Impairment of reward-related learning by cholinergic cell ablation in the striatum

The striatum in the basal ganglia-thalamocortical circuitry is a key neural substrate that is implicated in motor balance and procedural learning. The projection neurons in the striatum are dynamically modulated by nigrostriatal dopaminergic input and intrastriatal cholinergic input. The role of intrastriatal acetylcholine (ACh) in learning behaviors, however, remains to be fully clarified. In this investigation, we examine the involvement of intrastriatal ACh in different categories of learning by selectively ablating the striatal cholinergic neurons with use of immunotoxin-mediated cell targeting. We show that selective ablation of cholinergic neurons in the striatum impairs procedural learning in the tone-cued T-maze memory task. Spatial delayed alternation in the T-maze learning test is also impaired by cholinergic cell elimination.

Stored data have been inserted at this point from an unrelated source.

(** The loop over the buckets finds the next non-empty one. *)
Lemma next_bucket_spec fuel m i :
  Z.of_nat (length (mpBucket m)) = numberOfBuckets m -> (i < length (mpBucket m))%nat ->
  (length (mpBucket m) - i <= fuel)%nat ->
  match concat (drop (S i) (mpBucket m)) with
  | [] => next_bucket fuel m (Z.of_nat i) None = Ok (numberOfBuckets m, None)
  | p :: rest => exists j b2, next_bucket fuel m (Z.of_nat i) None = Ok (Z.of_nat j, Some p)
      /\ mpBucket m !! j = Some (p :: b2) /\ rest = b2 ++ concat (drop (S j) (mpBucket m))
  end.
Proof.
  intros Hn. revert i. induction fuel as [|fuel IH]; intros i Hi Hf; [lia|]. cbn [next_bucket].
  destruct (Z.ltb_spec (Z.of_nat i + 1) (numberOfBuckets m)) as [Hlt|Hge].
  - destruct (lookup_lt_is_Some_2 (mpBucket m) (S i)) as [b Hb]; [lia|].
    rewrite (drop_S _ _ _ Hb). simpl concat. unfold bucket_at.
    replace (Z.to_nat (Z.of_nat i + 1)) with (S i) by lia. rewrite Hb. cbn [obind].
    replace (Z.of_nat i + 1) with (Z.of_nat (S i)) by lia. destruct b as [|p b].
    + simpl head. apply IH; lia.
    + simpl. exists (S i), b. by destruct fuel.
  - rewrite drop_ge by lia. simpl. do 2 f_equal. lia.
Qed.

(** One call of the iterator. *)
Lemma iter_next_spec m it pend :
  inv m -> iter_at m it pend ->
  match pend with
  | [] => exists it', iter_next m it = Ok (None, it') /\ iter_at m it' []
  | p :: rest => exists it', iter_next m it = Ok (Some (key p), it') /\ iter_at m it' rest
      /\ mpCurrentPair it' = Some (addr p) /\ mPairIsValid it' = true /\ mPosition it' < numberOfBuckets m
  end.
Proof.
  intros (_ & Hb & _ & (Hnd & _)) Hat. assert (Z.of_nat (length (mpBucket m)) = numberOfBuckets m) as Hn by apply Hb.
  unfold iter_next. destruct Hat as [[Hpos ->]|(i & Hpos & Hi & Hcur)].
  - destruct (Z.ltb_spec (mPosition it) (numberOfBuckets m)); [lia|]. eexists; split; [done|]. by left.
  - destruct (Z.ltb_spec (mPosition it) (numberOfBuckets m)); [|lia]. rewrite Hpos.
    assert (exists o b1 b2, (match mpCurrentPair it with
        | Some c => next_of m c
        | None => let! b := bucket_at m (Z.of_nat i) in Ok (head b) end) = Ok o
      /\ mpBucket m !! i = Some (b1 ++ b2) /\ o = head b2
      /\ pend = b2 ++ concat (drop (S i) (mpBucket m))) as (o & b1 & b2 & -> & Hbi & -> & ->).
    { destruct Hcur as [[-> ->]|(b1 & p & b2 & Hbi & -> & ->)].
      - destruct (lookup_lt_is_Some_2 (mpBucket m) i Hi) as [b Hbi]. unfold bucket_at.
        rewrite Nat2Z.id, Hbi. cbn [obind]. exists (head b), [], b. rewrite (drop_S _ _ _ Hbi). done.
      - exists (head b2), (b1 ++ [p]), b2. rewrite <- app_assoc. rewrite (next_of_spec m i b1 p b2); done. }
    cbn [obind]. destruct b2 as [|p b2].
    + change (head (@nil pair)) with (@None pair). rewrite app_nil_l. pose proof (next_bucket_spec (S (Z.to_nat (numberOfBuckets m))) m i Hn Hi) as Hnb.
      destruct (concat (drop (S i) (mpBucket m))) as [|p rest].
      * rewrite Hnb by lia. cbn [obind fst snd]. eexists; split; [done|]. left. simpl. split; [lia|done].
      * destruct Hnb as (j & b2 & -> & Hj & ->); [lia|]. cbn [obind fst snd]. eexists; split; [done|].
        apply lookup_lt_Some in Hj as Hlt. split; [|split_and!; simpl; (done || lia)].
        right. exists j. split_and!; [done|done|]. right. by exists [], p, b2.
    + change (head (p :: b2)) with (Some p). rewrite next_bucket_Some. cbn [obind fst snd]. eexists; split; [done|].
      split; [|split_and!; simpl; (done || lia)].
      right. exists i. split_and!; [done|done|]. right. by exists b1, p, b2.
Qed.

In contrast, the deficit in striatal ACh transmission has no effect on motor learning in the rota-rod test or spatial learning in the Morris water-maze test or on contextual- and tone-cued conditioning fear responses. We also report that cholinergic cell elimination adaptively upregulates nicotinic ACh receptors not only within the striatum but also in the cerebral cortex and substantia nigra. The present investigation indicates that cholinergic modulation in the local striatal circuit plays a pivotal role in regulation of neural circuitry involving reward-related procedural learning and working memory.